- **Aim of the exercise**: Each line starting at the one that contains "add_node_depends g n" and ending at the one that contains "node_indices : gmap K nat;" must be returned exactly, and the rest of the listing is left out.

- **Stored data**:
(* ===== verification/DepsGraph.v ===== *)
(** * The dependency scheduler ([crates/mise-util/src/deps_graph.rs])

    [DepsGraph] hands out the nodes of a dependency graph whose dependencies are done, blocks
    cycles and the dependents of what failed, and signals the end. The graph itself (the
    [petgraph] crate) is an interface: its operations and what its documentation says of
    them. The channel is the list of messages sent since [subscribe]; before it, sending fails
    and the code ignores that. *)

From S2P Require Import Prelude.

(** ** The graph *)

(** [petgraph]'s [StableGraph] and the functions the scheduler calls on it. *)
Class StableGraph (N G : Type) := {
  g_new : G;
  g_add_node : G -> N -> G * nat;
  g_update_edge : G -> nat -> nat -> G;
  g_remove_node : G -> nat -> G;
  g_indices : G -> list nat;
  g_weight : G -> nat -> option N;
  g_outgoing : G -> nat -> list nat;
  g_incoming : G -> nat -> list nat;
  g_externals : G -> list nat
}.

(** [petgraph::algo::is_cyclic_directed] *)
Class CycleTest (G : Type) := g_is_cyclic : G -> bool.

(** An edge from [i] to [j]: [i] depends on [j]. *)
Definition depends {N G} `{StableGraph N G} (g : G) (i j : nat) : Prop := j ∈ g_outgoing g i.

(** What the documentation of [petgraph] promises: indices are stable, removing a node removes
    its edges, an edge is not duplicated. *)
Class StableGraphLaws (N G : Type) `{StableGraph N G} := {
  new_indices : g_indices g_new = [];
  indices_NoDup g : NoDup (g_indices g);
  indices_weight g i : i ∈ g_indices g <-> is_Some (g_weight g i);
  depends_indices g i j : depends g i j -> i ∈ g_indices g /\ j ∈ g_indices g;
  incoming_depends g i j : i ∈ g_incoming g j <-> depends g i j;
  externals_spec g i : i ∈ g_externals g <-> i ∈ g_indices g /\ g_outgoing g i = [];
  add_node_fresh g n : g_weight g (g_add_node g n).2 = None;
  add_node_weight g n i :
    g_weight (g_add_node g n).1 i = if bool_decide (i = (g_add_node g n).2) then Some n else g_weight g i;
  add_node_depends g n i j : depends (g_add_node g n).1 i j <-> depends g i j;
  update_edge_weight g a b i : g_weight (g_update_edge g a b) i = g_weight g i;
  update_edge_depends g a b i j :
    a ∈ g_indices g -> b ∈ g_indices g ->
    depends (g_update_edge g a b) i j <-> depends g i j \/ (i = a /\ j = b);
  remove_node_weight g a i :
    g_weight (g_remove_node g a) i = if bool_decide (i = a) then None else g_weight g i;
  remove_node_depends g a i j :
    depends (g_remove_node g a) i j <-> depends g i j /\ i <> a /\ j <> a
}.

Class CycleTestLaws (N G : Type) `{StableGraph N G} `{CycleTest G} :=
  is_cyclic_spec : forall g, g_is_cyclic g = true <-> exists i, tc (depends g) i i.

Section scheduler.
Context {K N G : Type} `{Countable K} `{StableGraph N G} `{CycleTest G}.
Context (key_fn : N -> K).

Record DepsGraph := mkDepsGraph {
  graph : G;
  node_indices : gmap K nat;
  sent : gset K;
  blocked : gset K;
  channel : option (list (option N))
}.

Definition set_graph (d : DepsGraph) (g : G) (indices : gmap K nat) : DepsGraph :=
  mkDepsGraph g indices d.(sent) d.(blocked) d.(channel).
Definition set_sent (d : DepsGraph) (s : gset K) : DepsGraph :=
  mkDepsGraph d.(graph) d.(node_indices) s d.(blocked) d.(channel).
Definition set_blocked (d : DepsGraph) (b : gset K) : DepsGraph :=
  mkDepsGraph d.(graph) d.(node_indices) d.(sent) b d.(channel).
Definition set_channel (d : DepsGraph) (c : option (list (option N))) : DepsGraph :=
  mkDepsGraph d.(graph) d.(node_indices) d.(sent) d.(blocked) c.

(** [tx.send] *)
Definition send (d : DepsGraph) (message : option N) : DepsGraph :=
  set_channel d (option_map (fun sent => sent ++ [message]) d.(channel)).

(** The key of the node at an index. *)
Definition key_at (g : G) (idx : nat) : option K := option_map key_fn (g_weight g idx).

(** ** Construction *)

(** The first loop of [DepsGraph::new]. *)
Fixpoint add_nodes (nodes : list (K * N)) (g : G) (indices : gmap K nat) : G * gmap K nat :=
  match nodes with
  | [] => (g, indices)
  | (key, node) :: nodes' =>
      match indices !! key with
      | Some _ => add_nodes nodes' g indices
      | None => let '(g, idx) := g_add_node g node in add_nodes nodes' g (<[key := idx]> indices)
      end
  end.

(** Its second loop; the error names a key and the unknown key it depends on. *)
Fixpoint add_edges (edges : list (K * K)) (g : G) (indices : gmap K nat) : result (K * K) G :=
  match edges with
  | [] => Ok g
  | (from_key, to_key) :: edges' =>
      match indices !! from_key with
      | None => add_edges edges' g indices
      | Some from_idx =>
          match indices !! to_key with
          | None => Err (from_key, to_key)
          | Some to_idx =>
              add_edges edges'
                (if bool_decide (from_key = to_key) then g else g_update_edge g from_idx to_idx) indices
          end
      end
  end.

Definition is_leaf (g : G) (idx : nat) : bool := match g_outgoing g idx with [] => true | _ => false end.

(** One pass of the [while changed] loop: the set and whether it grew. *)
Fixpoint reach_pass (g : G) (indices : list nat) (can_reach : gset nat) (changed : bool)
  : gset nat * bool :=
  match indices with
  | [] => (can_reach, changed)
  | idx :: indices' =>
      if bool_decide (idx ∈ can_reach) then reach_pass g indices' can_reach changed
      else
        let deps_can_reach := forallb (fun d => bool_decide (d ∈ can_reach)) (g_outgoing g idx) in
        if deps_can_reach && negb (is_leaf g idx)
        then reach_pass g indices' ({[idx]} ∪ can_reach) true
        else reach_pass g indices' can_reach changed
  end.

Fixpoint reach_loop (fuel : nat) (g : G) (can_reach : gset nat) : gset nat :=
  match fuel with
  | 0 => can_reach
  | S fuel =>
      let '(can_reach, changed) := reach_pass g (g_indices g) can_reach false in
      if changed then reach_loop fuel g can_reach else can_reach
  end.

Definition can_reach_leaf (g : G) : gset nat :=
  reach_loop (S (length (g_indices g))) g (list_to_set (List.filter (is_leaf g) (g_indices g))).

(** [detect_and_block_cycles] *)
Definition detect_and_block_cycles (d : DepsGraph) : DepsGraph :=
  let g := d.(graph) in
  if negb (g_is_cyclic g) then d
  else
    let can_reach := can_reach_leaf g in
    set_blocked d (fold_left (fun b idx =>
      if bool_decide (idx ∈ can_reach) then b
      else match key_at g idx with Some key => {[key]} ∪ b | None => b end)
      (g_indices g) d.(blocked)).

(** [DepsGraph::new] *)
Definition DepsGraph_new (nodes : list (K * N)) (edges : list (K * K)) : result (K * K) DepsGraph :=
  let '(g, indices) := add_nodes nodes g_new ∅ in
  let? g := add_edges edges g indices in
  Ok (detect_and_block_cycles (mkDepsGraph g indices (∅ : gset K) (∅ : gset K) None)).

(** ** Scheduling *)

Definition is_empty (d : DepsGraph) : bool := length (g_indices d.(graph)) =? 0.

Definition find_leaves (d : DepsGraph) : list (K * N) :=
  omap (fun idx => option_map (fun n => (key_fn n, n)) (g_weight d.(graph) idx)) (g_externals d.(graph)).

Definition is_all_done (d : DepsGraph) : bool :=
  if is_empty d then true
  else forallb (fun idx => match key_at d.(graph) idx with
                           | Some key => bool_decide (key ∈ d.(blocked))
                           | None => true
                           end) (g_indices d.(graph)).

(** One round of the loop of [emit_leaves]. *)
Definition emit_leaf (d : DepsGraph) (leaf : K * N) : DepsGraph :=
  let '(key, node) := leaf in
  if bool_decide (key ∈ d.(sent)) || bool_decide (key ∈ d.(blocked)) then d
  else send (set_sent d ({[key]} ∪ d.(sent))) (Some node).

Definition emit_leaves (d : DepsGraph) : DepsGraph :=
  let d := fold_left emit_leaf (find_leaves d) d in
  if is_all_done d then send d None else d.

Definition subscribe (d : DepsGraph) : DepsGraph := emit_leaves (set_channel d (Some [])).

Definition remove_node (d : DepsGraph) (key : K) : DepsGraph :=
  match d.(node_indices) !! key with
  | Some idx => set_graph d (g_remove_node d.(graph) idx) (delete key d.(node_indices))
  | None => d
  end.

Definition complete_success (d : DepsGraph) (key : K) : DepsGraph := emit_leaves (remove_node d key).

(** The inner loop of [get_transitive_dependents]. *)
Definition push_new (acc : list nat * list nat) (neighbor : nat) : list nat * list nat :=
  let '(dependents, stack) := acc in
  if bool_decide (neighbor ∈ dependents) then acc else (dependents ++ [neighbor], stack ++ [neighbor]).

(** Its outer loop; the stack is popped at its end. *)
Fixpoint dependents_loop (fuel : nat) (g : G) (dependents stack : list nat) : list nat :=
  match fuel with
  | 0 => dependents
  | S fuel =>
      match reverse stack with
      | [] => dependents
      | idx :: rest =>
          let '(dependents, stack) :=
            fold_left push_new (g_incoming g idx) (dependents, reverse rest) in
          dependents_loop fuel g dependents stack
      end
  end.

Definition get_transitive_dependents (g : G) (start_idx : nat) : list nat :=
  dependents_loop (S (S (length (g_indices g)))) g [] [start_idx].

Definition block_dependents (d : DepsGraph) (idx : nat) : DepsGraph :=
  fold_left (fun d dep_idx =>
    match key_at d.(graph) dep_idx with
    | Some key => set_blocked d ({[key]} ∪ d.(blocked))
    | None => d
    end) (get_transitive_dependents d.(graph) idx) d.

Definition complete_failure (d : DepsGraph) (key : K) : DepsGraph :=
  let d := match d.(node_indices) !! key with Some idx => block_dependents d idx | None => d end in
  emit_leaves (remove_node d key).

(** ** Queries *)

Definition dependencies_of (d : DepsGraph) (key : K) : list K :=
  match d.(node_indices) !! key with
  | None => []
  | Some idx => omap (key_at d.(graph)) (g_outgoing d.(graph) idx)
  end.

Definition blocked_keys (d : DepsGraph) : list K :=
  List.filter (fun key => bool_decide (key ∈ d.(blocked))) (omap (key_at d.(graph)) (g_indices d.(graph))).

Definition blocked_nodes (d : DepsGraph) : list N :=
  List.filter (fun node => bool_decide (key_fn node ∈ d.(blocked)))
    (omap (g_weight d.(graph)) (g_indices d.(graph))).

(** A subscriber that completes nodes. *)
Inductive event : Type := Success (key : K) | Failure (key : K).
Definition handle (d : DepsGraph) (e : event) : DepsGraph :=
  match e with Success key => complete_success d key | Failure key => complete_failure d key end.
End scheduler.
Arguments DepsGraph K N G {_ _}.
Arguments event K : clear implicits.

- **Reply to the task**:
  add_node_depends g n i j : depends (g_add_node g n).1 i j <-> depends g i j;
  update_edge_weight g a b i : g_weight (g_update_edge g a b) i = g_weight g i;
  update_edge_depends g a b i j :
    a ∈ g_indices g -> b ∈ g_indices g ->
    depends (g_update_edge g a b) i j <-> depends g i j \/ (i = a /\ j = b);
  remove_node_weight g a i :
    g_weight (g_remove_node g a) i = if bool_decide (i = a) then None else g_weight g i;
  remove_node_depends g a i j :
    depends (g_remove_node g a) i j <-> depends g i j /\ i <> a /\ j <> a
}.

Class CycleTestLaws (N G : Type) `{StableGraph N G} `{CycleTest G} :=
  is_cyclic_spec : forall g, g_is_cyclic g = true <-> exists i, tc (depends g) i i.

Section scheduler.
Context {K N G : Type} `{Countable K} `{StableGraph N G} `{CycleTest G}.
Context (key_fn : N -> K).

Record DepsGraph := mkDepsGraph {
  graph : G;
  node_indices : gmap K nat;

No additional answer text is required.